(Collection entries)
◆ ◆ ◆

(** The pagination loop the three paginated exporters share: page
    [pageNum] is requested; an error ends the loop with a failure, an
    absent or empty entity list ends it with the resources gathered so
    far, and any other page is accumulated before the next page is
    requested. *)
Fixpoint paginate {E} (request : Z -> Request)
    (decode : Body -> option (option (list E)))
    (add : E -> ResourceIDMetaMap -> Res ResourceIDMetaMap) (failure : string)
    (fuel : nat) (api : Api) (pageNum : Z) (resources : ResourceIDMetaMap)
  : M (option ResourceIDMetaMap * Diagnostics) :=
  match fuel with
  | O => outOfFuel
  | S fuel' =>
      '(listing, _, err) <- callSdk api (request pageNum) decode;
      match err with
      | Some e => ret (None, Some (DiagError (failure +:+ e)))
      | None =>
          listing <- liftR (deref listing);
          match listing with
          | None | Some [] => ret (Some resources, None)
          | Some entities =>
              resources <- liftR (collect add entities resources);
              paginate request decode add failure fuel' api (pageNum + 1) resources
          end
      end
  end.

(** The server accepts the call and its response decodes to [body]. *)
Definition listed (reply : Reply.t) (body : Body) : Prop :=
  Reply.err reply = None /\
  exists r, Reply.response reply = Some r /\
    APIResponse.Error r = None /\ APIResponse.Payload r = body.

(** The collection does not change while it is listed: whatever calls were
    made before, page [i] of the collection is [pages !! (i - 1)], every
    such page is non-empty, and the page after the last has an absent or
    empty entity list. *)
Definition servesPages {E} (api : Api) (request : Z -> Request)
    (listing : option (list E) -> Body) (pages : list (list E))
    (final : option (list E)) : Prop :=
  Forall (fun page => page <> []) pages /\
  (final = None \/ final = Some []) /\
  (forall history i page,
     pages !! i = Some page ->
     listed (api history (request (1 + Z.of_nat i))) (listing (Some page))) /\
  (forall history,
     listed (api history (request (1 + Z.of_nat (length pages)))) (listing final)).

(** The requests for the pages [1 .. n]. *)
Definition pageRequests (request : Z -> Request) (n : nat) : list Request :=
  map (fun i => request (1 + Z.of_nat i)) (seq 0 n).

(** The resource map holds exactly the listed entities that are not
    excluded, each under its ID with its name. *)
Definition exportsExactly {E} (entities : list E) (ident name : E -> option string)
    (excluded : E -> Prop) (resources : ResourceIDMetaMap) : Prop :=
  forall id n,
    resources !! id = Some (ResourceMeta.mk n) <->
    exists e, e ∈ entities /\ ident e = Some id /\ name e = Some n /\ ~ excluded e.

(** What an entity contributes to the resource map: nothing, or a name
    under an ID. *)
Definition insertEntry (entry : option (string * string))
    (resources : ResourceIDMetaMap) : ResourceIDMetaMap :=
  match entry with
  | Some (id, name) => <[id := ResourceMeta.mk name]> resources
  | None => resources
  end.

Definition actionEntry (action : Action.t) : option (string * string) :=
  match Action.Id action, Action.Name action with
  | Some id, Some name => if String.prefix "static" id then None else Some (id, name)
  | _, _ => None
  end.

Definition oauthClientEntry (client : Oauthclientlisting.t) : option (string * string) :=
  match Oauthclientlisting.Id client, Oauthclientlisting.Name client with
  | Some id, Some name =>
      if decide (Oauthclientlisting.State client = Some "disabled") then None
      else Some (id, name)
  | _, _ => None
  end.

Definition credentialEntry (cred : Credentialinfo.t) : option (string * string) :=
  match Credentialinfo.Id cred, Credentialinfo.Name cred with
  | Some id, Some name => Some (id, name)
  | _, _ => None
  end.

Definition phoneEntry (phone : Phone.t) : option (string * string) :=
  match Phone.Id phone, Phone.Name phone with
  | Some id, Some name =>
      if decide (Phone.State phone = Some "deleted") then None else Some (id, name)
  | _, _ => None
  end.

(** A paginated exporter [getAll], given enough fuel, stops at the first
    page whose entity list is absent or empty, having requested every page
    up to that one and no other, and returns exactly the entities of the
    pages before it that are not excluded. The entities are assumed to be
    readable ([wellFormed]) and to have pairwise distinct IDs. *)
Definition paginatesToFirstEmptyPage {E}
    (getAll : nat -> Api -> M (option ResourceIDMetaMap * Diagnostics))
    (request : Z -> Request) (listing : option (list E) -> Body)
    (wellFormed : E -> Prop) (ident name : E -> option string)
    (excluded : E -> Prop) : Prop :=
  forall api pages final st fuel,
    servesPages api request listing pages final ->
    Forall wellFormed (concat pages) ->
    NoDup (omap ident (concat pages)) ->
    (length pages < fuel)%nat ->
    exists resources evs st',
      getAll fuel api st = (Val (Some resources, None), st') /\
      State.trace st' = (State.trace st ++ evs)%list /\
      map fst evs = pageRequests request (S (length pages)) /\
      exportsExactly (concat pages) ident name excluded resources.

(** The accumulation loop [addAll] of an exporter, run on readable
    entities with pairwise distinct IDs, returns exactly the entities that
    are not excluded. *)
Definition excludesExactly {E}
    (addAll : list E -> ResourceIDMetaMap -> Res ResourceIDMetaMap)
    (wellFormed : E -> Prop) (ident name : E -> option string)
    (excluded : E -> Prop) : Prop :=
  forall entities,
    Forall wellFormed entities ->
    NoDup (omap ident entities) ->
    exists resources,
      addAll entities ∅ = Val resources /\
      exportsExactly entities ident name excluded resources.

Definition staticAction (action : Action.t) : Prop :=
  exists id, Action.Id action = Some id /\ String.prefix "static" id = true.

Definition disabledClient (client : Oauthclientlisting.t) : Prop :=
  Oauthclientlisting.State client = Some "disabled".

Definition deletedPhone (phone : Phone.t) : Prop :=
  Phone.State phone = Some "deleted".

(** ** Vocabulary of the further properties *)

(** A block of the [roles] set: a role and a division. *)
Definition roleBlock (roleId divisionId : string) : gmap string string :=
  <["division_id" := divisionId]> (<["role_id" := roleId]> ∅).

(** The SDK role that carries the attributes of a block. *)
Definition roleOfBlock (role : gmap string string) : Roledivision.t :=
  Roledivision.mk (role !! "role_id") (role !! "division_id").

(** The call fails with the error [e]: a transport error, or a response
    that carries an error and the message [e]. *)
Definition failsWith (reply : Reply.t) (e : string) : Prop :=
  Reply.err reply = Some e \/
  (Reply.err reply = None /\
   exists r, Reply.response reply = Some r /\
     is_Some (APIResponse.Error r) /\ APIResponse.ErrorMessage r = e).

(** A paginated exporter, given enough fuel, on a collection whose first
    pages are served and whose next page fails with [e]: it requests the
    pages up to the failing one, and returns the failure and no
    resources. *)
Definition dropsPagesOnFailure {E}
    (getAll : nat -> Api -> M (option ResourceIDMetaMap * Diagnostics))
    (request : Z -> Request) (listing : option (list E) -> Body)
    (wellFormed : E -> Prop) (failure : string) : Prop :=
  forall api pages e st fuel,
    Forall (fun page => page <> []) pages ->
    (forall history i page,
       pages !! i = Some page ->
       listed (api history (request (1 + Z.of_nat i))) (listing (Some page))) ->
    (forall history,
       failsWith (api history (request (1 + Z.of_nat (length pages)))) e) ->
    Forall wellFormed (concat pages) ->
    (length pages < fuel)%nat ->
    exists evs st',
      getAll fuel api st = (Val (None, Some (DiagError (failure +:+ e))), st') /\
      State.trace st' = (State.trace st ++ evs)%list /\
      map fst evs = pageRequests request (S (length pages)).

(** The accumulation loop [addAll] of an exporter, run on readable
    entities of which [e] is the last to have the ID [id], stores the name
    of [e] under [id], provided [e] is not excluded. *)
Definition lastListedWins {E}
    (addAll : list E -> ResourceIDMetaMap -> Res ResourceIDMetaMap)
    (wellFormed : E -> Prop) (ident name : E -> option string)
    (excluded : E -> Prop) : Prop :=
  forall before e after id n,
    Forall wellFormed (before ++ e :: after)%list ->
    ident e = Some id -> name e = Some n -> ~ excluded e ->
    Forall (fun e' => ident e' <> Some id) after ->
    exists resources,
      addAll (before ++ e :: after)%list ∅ = Val resources /\
      resources !! id = Some (ResourceMeta.mk n).

(** Every run of [m] makes only calls in [P], leaves the resource data as
    it is and takes no time on the clock. *)
Definition onlyCalls {A} (P : Request -> Prop) (m : M A) : Prop :=
  forall st r st', m st = (r, st') ->
    (exists evs, State.trace st' = (State.trace st ++ evs)%list /\
                 Forall (fun ev : Event => P ev.1) evs) /\
    State.rd st' = State.rd st /\
    State.now st' = State.now st.

(** Every run of [m] changes the resource data by [R] steps only. *)
Definition changesDataBy {A} (R : ResourceData.t -> ResourceData.t -> Prop) (m : M A)
  : Prop :=
  forall st r st', m st = (r, st') -> R (State.rd st) (State.rd st').

(** The resource keeps its ID and its new-resource mark. *)
Definition sameEntity (d d' : ResourceData.t) : Prop :=
  ResourceData.Id d' = ResourceData.Id d /\
  ResourceData.IsNewResource d' = ResourceData.IsNewResource d.

(** The resource keeps its new-resource mark, and keeps its ID or has it
    reset to the empty string. *)
Definition sameEntityOrNone (d d' : ResourceData.t) : Prop :=
  (ResourceData.Id d' = ResourceData.Id d \/ ResourceData.Id d' = EmptyString) /\
  ResourceData.IsNewResource d' = ResourceData.IsNewResource d.

(** The server accepts the call and its response has the raw body
    [text]. *)
Definition servesText (reply : Reply.t) (text : string) : Prop :=
  Reply.err reply = None /\
  exists r, Reply.response reply = Some r /\
    APIResponse.Error r = None /\ APIResponse.RawBody r = text.

(** Every run of [m] makes at least one call, makes only calls of [req],
    and does not set the clock back. *)
Definition callsOnly {A} (req : Request) (m : M A) : Prop :=
  forall st r st', m st = (r, st') ->
    State.now st <= State.now st' /\
    exists ev evs,
      State.trace st' = (State.trace st ++ ev :: evs)%list /\
      Forall (fun ev : Event => ev.1 = req) (ev :: evs).

(** The attributes of the [capabilities] block. *)
Definition capabilityKeys : list string :=
  ["provisions"; "registers"; "dual_registers"; "hardware_id_type"; "allow_reboot";
   "no_rebalance"; "no_cloud_provisioning"; "media_codecs"; "cdm"].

◆ ◆ ◆

Nothing but the lines from the one containing "(** The resource keeps its ID" through the end of the entries belongs in the answer; repeat them exactly.

(** The resource keeps its ID and its new-resource mark. *)
Definition sameEntity (d d' : ResourceData.t) : Prop :=
  ResourceData.Id d' = ResourceData.Id d /\
  ResourceData.IsNewResource d' = ResourceData.IsNewResource d.

(** The resource keeps its new-resource mark, and keeps its ID or has it
    reset to the empty string. *)
Definition sameEntityOrNone (d d' : ResourceData.t) : Prop :=
  (ResourceData.Id d' = ResourceData.Id d \/ ResourceData.Id d' = EmptyString) /\
  ResourceData.IsNewResource d' = ResourceData.IsNewResource d.

(** The server accepts the call and its response has the raw body
    [text]. *)
Definition servesText (reply : Reply.t) (text : string) : Prop :=
  Reply.err reply = None /\
  exists r, Reply.response reply = Some r /\
    APIResponse.Error r = None /\ APIResponse.RawBody r = text.

(** Every run of [m] makes at least one call, makes only calls of [req],
    and does not set the clock back. *)
Definition callsOnly {A} (req : Request) (m : M A) : Prop :=
  forall st r st', m st = (r, st') ->
    State.now st <= State.now st' /\
    exists ev evs,
      State.trace st' = (State.trace st ++ ev :: evs)%list /\
      Forall (fun ev : Event => ev.1 = req) (ev :: evs).

(** The attributes of the [capabilities] block. *)
Definition capabilityKeys : list string :=
  ["provisions"; "registers"; "dual_registers"; "hardware_id_type"; "allow_reboot";
   "no_rebalance"; "no_cloud_provisioning"; "media_codecs"; "cdm"].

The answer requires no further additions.